* [Aim of the task]: Look through the records below for the line holding "apply (check_tool_exists_two_colons quiet_runtime". Write it out exactly, with each following line through the line holding "image in the".
---
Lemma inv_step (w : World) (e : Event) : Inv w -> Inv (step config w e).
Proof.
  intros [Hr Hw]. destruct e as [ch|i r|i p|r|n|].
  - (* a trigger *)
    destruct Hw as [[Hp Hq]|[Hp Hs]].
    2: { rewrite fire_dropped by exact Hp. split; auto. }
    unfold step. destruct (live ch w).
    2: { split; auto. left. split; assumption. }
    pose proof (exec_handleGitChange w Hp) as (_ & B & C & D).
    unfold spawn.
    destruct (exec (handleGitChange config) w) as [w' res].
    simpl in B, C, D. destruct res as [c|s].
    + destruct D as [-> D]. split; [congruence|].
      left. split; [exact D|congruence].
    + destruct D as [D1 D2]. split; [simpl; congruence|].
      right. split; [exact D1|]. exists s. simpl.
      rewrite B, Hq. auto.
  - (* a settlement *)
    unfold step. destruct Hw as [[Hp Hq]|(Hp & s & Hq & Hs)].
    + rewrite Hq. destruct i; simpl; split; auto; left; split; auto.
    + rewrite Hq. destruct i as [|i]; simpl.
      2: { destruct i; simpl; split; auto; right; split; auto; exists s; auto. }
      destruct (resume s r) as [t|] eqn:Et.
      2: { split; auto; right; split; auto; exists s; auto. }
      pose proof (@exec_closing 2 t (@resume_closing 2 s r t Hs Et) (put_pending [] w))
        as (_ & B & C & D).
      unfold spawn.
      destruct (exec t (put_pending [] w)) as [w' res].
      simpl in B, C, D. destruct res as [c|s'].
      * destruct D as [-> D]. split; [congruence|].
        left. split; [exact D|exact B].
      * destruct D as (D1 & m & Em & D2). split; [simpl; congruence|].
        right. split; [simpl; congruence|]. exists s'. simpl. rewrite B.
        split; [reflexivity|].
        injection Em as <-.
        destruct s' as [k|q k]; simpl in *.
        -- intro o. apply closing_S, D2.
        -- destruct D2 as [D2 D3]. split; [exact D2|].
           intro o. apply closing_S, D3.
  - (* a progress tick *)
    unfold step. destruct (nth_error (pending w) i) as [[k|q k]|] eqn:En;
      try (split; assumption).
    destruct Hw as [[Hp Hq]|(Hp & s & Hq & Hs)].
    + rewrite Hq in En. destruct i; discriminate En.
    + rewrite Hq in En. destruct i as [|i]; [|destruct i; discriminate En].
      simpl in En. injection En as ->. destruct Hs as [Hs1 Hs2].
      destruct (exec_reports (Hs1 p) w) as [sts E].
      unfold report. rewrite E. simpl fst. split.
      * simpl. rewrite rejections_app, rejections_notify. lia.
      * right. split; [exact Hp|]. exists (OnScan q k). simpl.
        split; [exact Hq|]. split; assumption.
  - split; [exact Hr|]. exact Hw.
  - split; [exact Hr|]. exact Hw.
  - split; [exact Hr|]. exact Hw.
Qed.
---
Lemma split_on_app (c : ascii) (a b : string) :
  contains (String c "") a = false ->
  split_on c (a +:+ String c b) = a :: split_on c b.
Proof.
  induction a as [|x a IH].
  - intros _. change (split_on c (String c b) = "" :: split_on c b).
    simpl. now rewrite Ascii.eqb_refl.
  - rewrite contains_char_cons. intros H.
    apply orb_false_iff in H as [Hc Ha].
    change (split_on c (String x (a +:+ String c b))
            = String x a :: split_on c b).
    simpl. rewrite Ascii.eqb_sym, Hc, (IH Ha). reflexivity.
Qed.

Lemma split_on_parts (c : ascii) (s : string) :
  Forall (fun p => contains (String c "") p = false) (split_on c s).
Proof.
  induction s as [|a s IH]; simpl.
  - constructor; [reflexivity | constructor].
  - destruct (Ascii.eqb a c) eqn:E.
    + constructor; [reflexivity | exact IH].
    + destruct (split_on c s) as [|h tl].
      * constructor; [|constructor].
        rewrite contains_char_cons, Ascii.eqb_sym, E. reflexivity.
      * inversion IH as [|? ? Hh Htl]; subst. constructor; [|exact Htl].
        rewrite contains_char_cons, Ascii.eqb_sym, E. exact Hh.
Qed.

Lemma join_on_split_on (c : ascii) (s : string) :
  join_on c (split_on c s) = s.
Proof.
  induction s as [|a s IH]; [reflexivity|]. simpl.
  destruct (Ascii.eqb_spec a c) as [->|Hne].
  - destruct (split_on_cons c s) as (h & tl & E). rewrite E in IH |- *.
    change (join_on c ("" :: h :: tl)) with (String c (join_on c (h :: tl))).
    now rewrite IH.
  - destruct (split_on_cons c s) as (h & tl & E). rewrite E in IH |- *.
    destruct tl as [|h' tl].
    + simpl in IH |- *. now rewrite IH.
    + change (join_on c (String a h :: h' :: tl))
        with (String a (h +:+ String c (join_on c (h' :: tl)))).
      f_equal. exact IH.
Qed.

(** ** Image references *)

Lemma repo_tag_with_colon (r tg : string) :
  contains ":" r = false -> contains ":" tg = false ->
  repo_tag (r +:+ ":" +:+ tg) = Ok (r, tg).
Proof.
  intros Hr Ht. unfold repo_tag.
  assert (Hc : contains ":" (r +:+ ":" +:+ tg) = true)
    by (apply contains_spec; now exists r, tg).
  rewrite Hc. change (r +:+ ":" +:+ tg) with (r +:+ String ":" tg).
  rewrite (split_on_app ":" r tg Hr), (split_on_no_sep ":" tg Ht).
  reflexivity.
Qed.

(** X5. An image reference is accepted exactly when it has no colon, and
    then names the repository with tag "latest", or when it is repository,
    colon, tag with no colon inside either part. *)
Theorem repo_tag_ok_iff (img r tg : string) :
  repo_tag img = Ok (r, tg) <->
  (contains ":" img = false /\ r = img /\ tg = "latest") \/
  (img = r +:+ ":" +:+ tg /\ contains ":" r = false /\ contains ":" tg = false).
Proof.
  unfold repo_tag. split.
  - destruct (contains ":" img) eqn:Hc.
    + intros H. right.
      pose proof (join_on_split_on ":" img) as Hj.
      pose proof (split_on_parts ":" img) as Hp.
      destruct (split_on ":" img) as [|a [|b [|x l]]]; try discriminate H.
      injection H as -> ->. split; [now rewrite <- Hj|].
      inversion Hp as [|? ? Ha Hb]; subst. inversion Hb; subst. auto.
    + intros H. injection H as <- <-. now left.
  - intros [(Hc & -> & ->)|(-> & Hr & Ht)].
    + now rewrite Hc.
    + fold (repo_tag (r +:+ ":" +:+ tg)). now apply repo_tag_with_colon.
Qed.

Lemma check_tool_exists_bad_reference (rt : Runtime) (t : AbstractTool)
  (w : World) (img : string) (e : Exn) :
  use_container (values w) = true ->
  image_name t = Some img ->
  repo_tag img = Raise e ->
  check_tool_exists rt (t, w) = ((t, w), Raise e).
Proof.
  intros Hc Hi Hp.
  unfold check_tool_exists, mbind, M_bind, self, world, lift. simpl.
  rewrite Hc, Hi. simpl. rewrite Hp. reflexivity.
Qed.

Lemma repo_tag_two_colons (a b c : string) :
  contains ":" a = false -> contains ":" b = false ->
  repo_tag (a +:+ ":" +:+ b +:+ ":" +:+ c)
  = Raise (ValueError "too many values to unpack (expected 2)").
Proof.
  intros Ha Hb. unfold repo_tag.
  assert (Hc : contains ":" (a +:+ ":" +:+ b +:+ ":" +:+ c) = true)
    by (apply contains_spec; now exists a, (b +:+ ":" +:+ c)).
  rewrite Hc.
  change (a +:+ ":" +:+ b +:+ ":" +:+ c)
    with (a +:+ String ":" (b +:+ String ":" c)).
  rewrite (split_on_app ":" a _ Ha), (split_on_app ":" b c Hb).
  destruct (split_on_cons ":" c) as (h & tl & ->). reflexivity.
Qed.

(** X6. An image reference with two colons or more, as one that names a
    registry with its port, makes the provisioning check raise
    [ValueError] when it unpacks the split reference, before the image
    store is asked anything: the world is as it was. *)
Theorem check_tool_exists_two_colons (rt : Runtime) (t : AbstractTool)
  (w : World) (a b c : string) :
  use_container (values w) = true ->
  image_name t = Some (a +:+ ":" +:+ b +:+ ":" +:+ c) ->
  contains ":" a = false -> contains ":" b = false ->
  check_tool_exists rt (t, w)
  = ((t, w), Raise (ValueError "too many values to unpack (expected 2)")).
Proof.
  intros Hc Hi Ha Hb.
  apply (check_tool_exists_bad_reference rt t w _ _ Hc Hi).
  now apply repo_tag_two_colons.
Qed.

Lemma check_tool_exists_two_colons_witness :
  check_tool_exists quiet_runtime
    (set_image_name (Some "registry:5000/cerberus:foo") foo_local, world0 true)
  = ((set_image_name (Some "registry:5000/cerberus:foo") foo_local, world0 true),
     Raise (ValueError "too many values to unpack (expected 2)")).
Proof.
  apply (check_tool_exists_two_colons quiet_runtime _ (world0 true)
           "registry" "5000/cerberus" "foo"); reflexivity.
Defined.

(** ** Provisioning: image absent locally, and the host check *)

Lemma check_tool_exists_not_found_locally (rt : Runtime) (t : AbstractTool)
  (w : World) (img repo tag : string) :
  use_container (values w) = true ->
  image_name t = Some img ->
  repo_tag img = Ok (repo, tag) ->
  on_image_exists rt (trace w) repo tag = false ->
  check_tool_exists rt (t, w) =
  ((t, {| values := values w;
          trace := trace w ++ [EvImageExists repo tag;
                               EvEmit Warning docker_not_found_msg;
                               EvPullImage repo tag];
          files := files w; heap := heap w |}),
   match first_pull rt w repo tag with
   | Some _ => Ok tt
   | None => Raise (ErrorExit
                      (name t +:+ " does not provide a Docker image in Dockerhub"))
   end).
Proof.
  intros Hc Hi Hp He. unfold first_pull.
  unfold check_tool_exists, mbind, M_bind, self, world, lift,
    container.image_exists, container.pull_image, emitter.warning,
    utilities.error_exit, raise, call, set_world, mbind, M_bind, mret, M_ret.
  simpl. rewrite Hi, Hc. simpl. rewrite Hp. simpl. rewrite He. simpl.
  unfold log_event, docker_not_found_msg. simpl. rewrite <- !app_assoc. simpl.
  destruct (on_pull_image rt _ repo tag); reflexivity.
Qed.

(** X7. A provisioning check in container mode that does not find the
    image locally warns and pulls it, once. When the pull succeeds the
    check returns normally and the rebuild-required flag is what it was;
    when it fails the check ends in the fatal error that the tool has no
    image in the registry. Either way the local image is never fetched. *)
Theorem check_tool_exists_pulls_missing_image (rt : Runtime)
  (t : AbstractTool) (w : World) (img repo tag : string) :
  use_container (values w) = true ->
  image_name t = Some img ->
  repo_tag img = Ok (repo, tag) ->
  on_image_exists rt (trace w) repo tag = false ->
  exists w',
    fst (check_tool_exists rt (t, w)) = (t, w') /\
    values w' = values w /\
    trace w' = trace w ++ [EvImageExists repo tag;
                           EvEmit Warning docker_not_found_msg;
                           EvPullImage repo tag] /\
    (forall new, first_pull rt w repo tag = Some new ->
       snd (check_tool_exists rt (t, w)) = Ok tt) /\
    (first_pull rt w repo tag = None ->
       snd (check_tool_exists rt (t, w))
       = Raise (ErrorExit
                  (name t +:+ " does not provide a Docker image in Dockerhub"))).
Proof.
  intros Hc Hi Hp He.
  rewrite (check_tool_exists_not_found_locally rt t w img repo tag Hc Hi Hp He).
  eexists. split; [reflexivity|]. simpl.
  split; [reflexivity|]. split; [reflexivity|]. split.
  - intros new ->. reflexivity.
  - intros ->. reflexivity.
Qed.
---
* [Reply to the task]:
  apply (check_tool_exists_two_colons quiet_runtime _ (world0 true)
           "registry" "5000/cerberus" "foo"); reflexivity.
Defined.

(** ** Provisioning: image absent locally, and the host check *)

Lemma check_tool_exists_not_found_locally (rt : Runtime) (t : AbstractTool)
  (w : World) (img repo tag : string) :
  use_container (values w) = true ->
  image_name t = Some img ->
  repo_tag img = Ok (repo, tag) ->
  on_image_exists rt (trace w) repo tag = false ->
  check_tool_exists rt (t, w) =
  ((t, {| values := values w;
          trace := trace w ++ [EvImageExists repo tag;
                               EvEmit Warning docker_not_found_msg;
                               EvPullImage repo tag];
          files := files w; heap := heap w |}),
   match first_pull rt w repo tag with
   | Some _ => Ok tt
   | None => Raise (ErrorExit
                      (name t +:+ " does not provide a Docker image in Dockerhub"))
   end).
Proof.
  intros Hc Hi Hp He. unfold first_pull.
  unfold check_tool_exists, mbind, M_bind, self, world, lift,
    container.image_exists, container.pull_image, emitter.warning,
    utilities.error_exit, raise, call, set_world, mbind, M_bind, mret, M_ret.
  simpl. rewrite Hi, Hc. simpl. rewrite Hp. simpl. rewrite He. simpl.
  unfold log_event, docker_not_found_msg. simpl. rewrite <- !app_assoc. simpl.
  destruct (on_pull_image rt _ repo tag); reflexivity.
Qed.

(** X7. A provisioning check in container mode that does not find the
    image locally warns and pulls it, once. When the pull succeeds the
    check returns normally and the rebuild-required flag is what it was;
    when it fails the check ends in the fatal error that the tool has no
    image in the registry. Either way the local image is never fetched. *)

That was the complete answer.